Directions. Copy each line of the records below that mentions the word "Hmeta".

Exercise data.
(** Confirming an observation at most prices it and sees it again. *)
Lemma confirm_eq write members db row :
  observations db !! obs_ID (ow_Observation write) = Some row ->
  In (or_customer row) members -> or_snapshot row = snapshot_of write ->
  (obs_Price (ow_Observation write) = None \/ priced write row = obs_Price (ow_Observation write)) ->
  confirm_observation write members db =
  verifyObservationReferences write
    (with_observations <[obs_ID (ow_Observation write) := sighted write row (priced write row)]> db).
Proof.
  intros Hrow Hc Hs Hp. unfold confirm_observation, tx_bind at 1. rewrite (enrich_eq _ _ _ Hrow).
  set (row1 := mkObservationRow _ _ _ _ _ _). set (db1 := with_observations _ db).
  assert (Hrow1 : observations db1 !! obs_ID (ow_Observation write) = Some row1) by (cbn; by rewrite lookup_insert_eq).
  destruct (matches_total write members db1) as [b Hb].
  assert (b = true) as ->.
  { assert (Hm : (observationMatches write members db1).1 = Ok true) by (apply observationMatches_true; by exists row1).
    rewrite Hb in Hm. by injection Hm. }
  unfold tx_bind at 1. rewrite Hb. cbn [negb]. unfold tx_bind, refreshObservationTime. cbv zeta. rewrite Hrow1.
  f_equal. unfold db1. rewrite with_observations_twice. unfold with_observations. f_equal. by rewrite insert_insert_eq.
Qed.

Lemma verify_reads write db r db' : verifyObservationReferences write db = (r, db') -> db' = db.
Proof. unfold verifyObservationReferences. by intros [= _ <-]. Qed.

Lemma confirm_ok write members db db' :
  confirm_observation write members db = (Ok tt, db') ->
  exists row, observations db !! obs_ID (ow_Observation write) = Some row /\ In (or_customer row) members /\
    or_snapshot row = snapshot_of write /\
    (obs_Price (ow_Observation write) = None \/ priced write row = obs_Price (ow_Observation write)) /\
    db' = with_observations <[obs_ID (ow_Observation write) := sighted write row (priced write row)]> db /\
    verifyObservationReferences write db' = (Ok tt, db').
Proof.
  intros H.
  assert (Hrow : exists row, observations db !! obs_ID (ow_Observation write) = Some row /\ In (or_customer row) members /\
    or_snapshot row = snapshot_of write /\
    (obs_Price (ow_Observation write) = None \/ priced write row = obs_Price (ow_Observation write))).
  { unfold confirm_observation in H. apply tx_bind_ok in H as ([] & db1 & H1 & H).
    apply tx_bind_ok in H as (m & db2 & Hm & H). destruct m; [|done].
    pose proof (proj1 (observationMatches_true write members db1) ltac:(by rewrite Hm)) as (row1 & Hrow1 & Hc & Hs & Hp).
    destruct (observations db !! obs_ID (ow_Observation write)) as [row|] eqn:E.
    - rewrite (enrich_eq _ _ _ E) in H1. injection H1 as <-. cbn in Hrow1. rewrite lookup_insert_eq in Hrow1.
      injection Hrow1 as <-. by exists row.
    - exfalso. unfold enrichObservationPrice in H1. destruct (obs_Price (ow_Observation write)); cbv zeta in H1;
        [rewrite E in H1|]; injection H1 as <-; congruence. }
  destruct Hrow as (row & Hrow & Hc & Hs & Hp). rewrite (confirm_eq _ _ _ _ Hrow Hc Hs Hp) in H.
  pose proof (verify_reads _ _ _ _ H) as ->. by exists row.
Qed.

Lemma write_storable write :
  ObservationWrite_Validate write = None -> fixed_fingerprints write -> Forall storable (ow_References write).
Proof.
  intros Hv Hfix. unfold ObservationWrite_Validate in Hv. cbv zeta in Hv.
  rewrite seq_err_nil, errors_Join_nil, seq_err_nil, refuse_if_nil, negb_false_iff, Nat.eqb_eq, forEach_nil in Hv.
  destruct Hv as (Hobs & Hlen & Heach).
  assert (Ho : PurchaseObservation_Validate (ow_Observation write) = None).
  { rewrite List.Forall_forall in Hobs. apply Hobs. cbn. tauto. }
  apply observation_parts, ow_references in Ho as [Hrefs _].
  apply Forall_lookup. intros i r Hi. unfold storable. unfold fixed_fingerprints in Hfix. rewrite Forall_lookup in Hfix. split; [by eapply Hfix|].
  destruct (lookup_lt_is_Some_2 (obs_References (ow_Observation write)) i) as [s Hs].
  { apply lookup_lt_Some in Hi. lia. }
  specialize (Heach i (r, s)). rewrite seq_err_nil, wrap_err_nil, refuse_if_nil in Heach.
  destruct Heach as [_ Hmeta]; [apply lookup_zip_Some; done|]. cbn [fst snd] in Hmeta.
  apply orb_false_iff in Hmeta as [Hr%negb_false_iff%String.eqb_eq Hk%negb_false_iff%String.eqb_eq].
  rewrite Forall_lookup in Hrefs. apply Hrefs in Hs as (Hrole & Hkind & _).
  split; cbn; [rewrite Hr|rewrite Hk]; by apply identifier_nul_free.
Qed.

(** Verification succeeds only for exactly the references of the write. *)
Lemma verify_ok write db o :
  purchase_wf db -> Forall storable (ow_References write) -> NoDup (write_keys write) ->
  observations db !! obs_ID (ow_Observation write) = Some o ->
  ss_application (or_snapshot o) = obs_ApplicationID (ow_Observation write) ->
  verifyObservationReferences write db = (Ok tt, db) ->
  forall c, has_link db (obs_ID (ow_Observation write)) c <-> In c (write_columns write).
Proof.
  intros Hwf Hst Hnd Ho Ha H. unfold verifyObservationReferences in H.
  rewrite collect_identities in H; [|apply List.Forall_forall; intros c Hc%linked_references_In;
    destruct Hc as (r & Hr & _); exact (proj1 (proj2 (pw_reference _ Hwf _ _ Hr)))].
  cbv zeta in H. set (ids := linked_references _ _) in H. set (existing := list_to_set _) in H.
  injection H as H. destruct (Nat.eqb _ _) eqn:Hsize in H; [|done]. destruct (forallb _ _) eqn:Hall in H; [|done]. clear H.
  apply Nat.eqb_eq in Hsize.
  assert (Hex : forall k, k ∈ existing <-> exists c, In c ids /\ identity_key (identity_of c) = k).
  { intros k. unfold existing. rewrite elem_of_list_to_set, list_elem_of_In, map_map, in_map_iff. naive_solver. }
  assert (Hplain : forall c, In c ids -> plain_identity (identity_of c)).
  { intros c (r & Hr & _)%linked_references_In. exact (proj2 (proj2 (pw_reference _ Hwf _ _ Hr))). }
  assert (Happ : forall c, In c ids -> c.1.1.1 = obs_ApplicationID (ow_Observation write)).
  { intros c (r & Hr & Hl)%linked_references_In. apply (pw_link _ Hwf) in Hl as ((o' & Ho' & Heq) & _).
    rewrite <- Heq. congruence. }
  assert (Hkey : forall c r, In c ids -> In r (ow_References write) -> identity_key (identity_of c) = identity_key (reference_identity r) ->
    c = columns_of (obs_ApplicationID (ow_Observation write)) (reference_identity r)).
  { intros c r Hc Hr Heq. rewrite List.Forall_forall in Hst. apply identity_key_inj in Heq; [|by apply Hplain|by apply Hst].
    rewrite <- (Happ c Hc), <- Heq. by destruct c as [[[? ?] ?] ?]. }
  assert (Hsub : list_to_set (write_keys write) ⊆ existing).
  { intros k Hk%elem_of_list_to_set%list_elem_of_In. unfold write_keys in Hk. apply in_map_iff in Hk as (r & <- & Hr).
    rewrite forallb_forall in Hall. by apply Hall, bool_decide_eq_true in Hr. }
  assert (Heq : existing = list_to_set (write_keys write)).
  { symmetry. apply leibniz_equiv, set_subseteq_size_equiv; [done|]. rewrite size_list_to_set by done.
    unfold write_keys. rewrite length_map. lia. }
  intros c. rewrite <- linked_references_In. unfold write_columns. rewrite in_map_iff. split.
  - intros Hc. assert (Hk : identity_key (identity_of c) ∈ existing) by (apply Hex; by exists c).
    rewrite Heq in Hk. apply elem_of_list_to_set, list_elem_of_In, in_map_iff in Hk as (r & Hk & Hr).
    exists r. split; [|done]. symmetry. by apply Hkey.
  - intros (r & <- & Hr). assert (Hk : identity_key (reference_identity r) ∈ existing).
    { rewrite forallb_forall in Hall. by apply Hall, bool_decide_eq_true in Hr. }
    apply Hex in Hk as (c & Hc & Hk). by rewrite <- (Hkey c r Hc Hr Hk).
Qed.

Result of the task.
  destruct Heach as [_ Hmeta]; [apply lookup_zip_Some; done|]. cbn [fst snd] in Hmeta.
  apply orb_false_iff in Hmeta as [Hr%negb_false_iff%String.eqb_eq Hk%negb_false_iff%String.eqb_eq].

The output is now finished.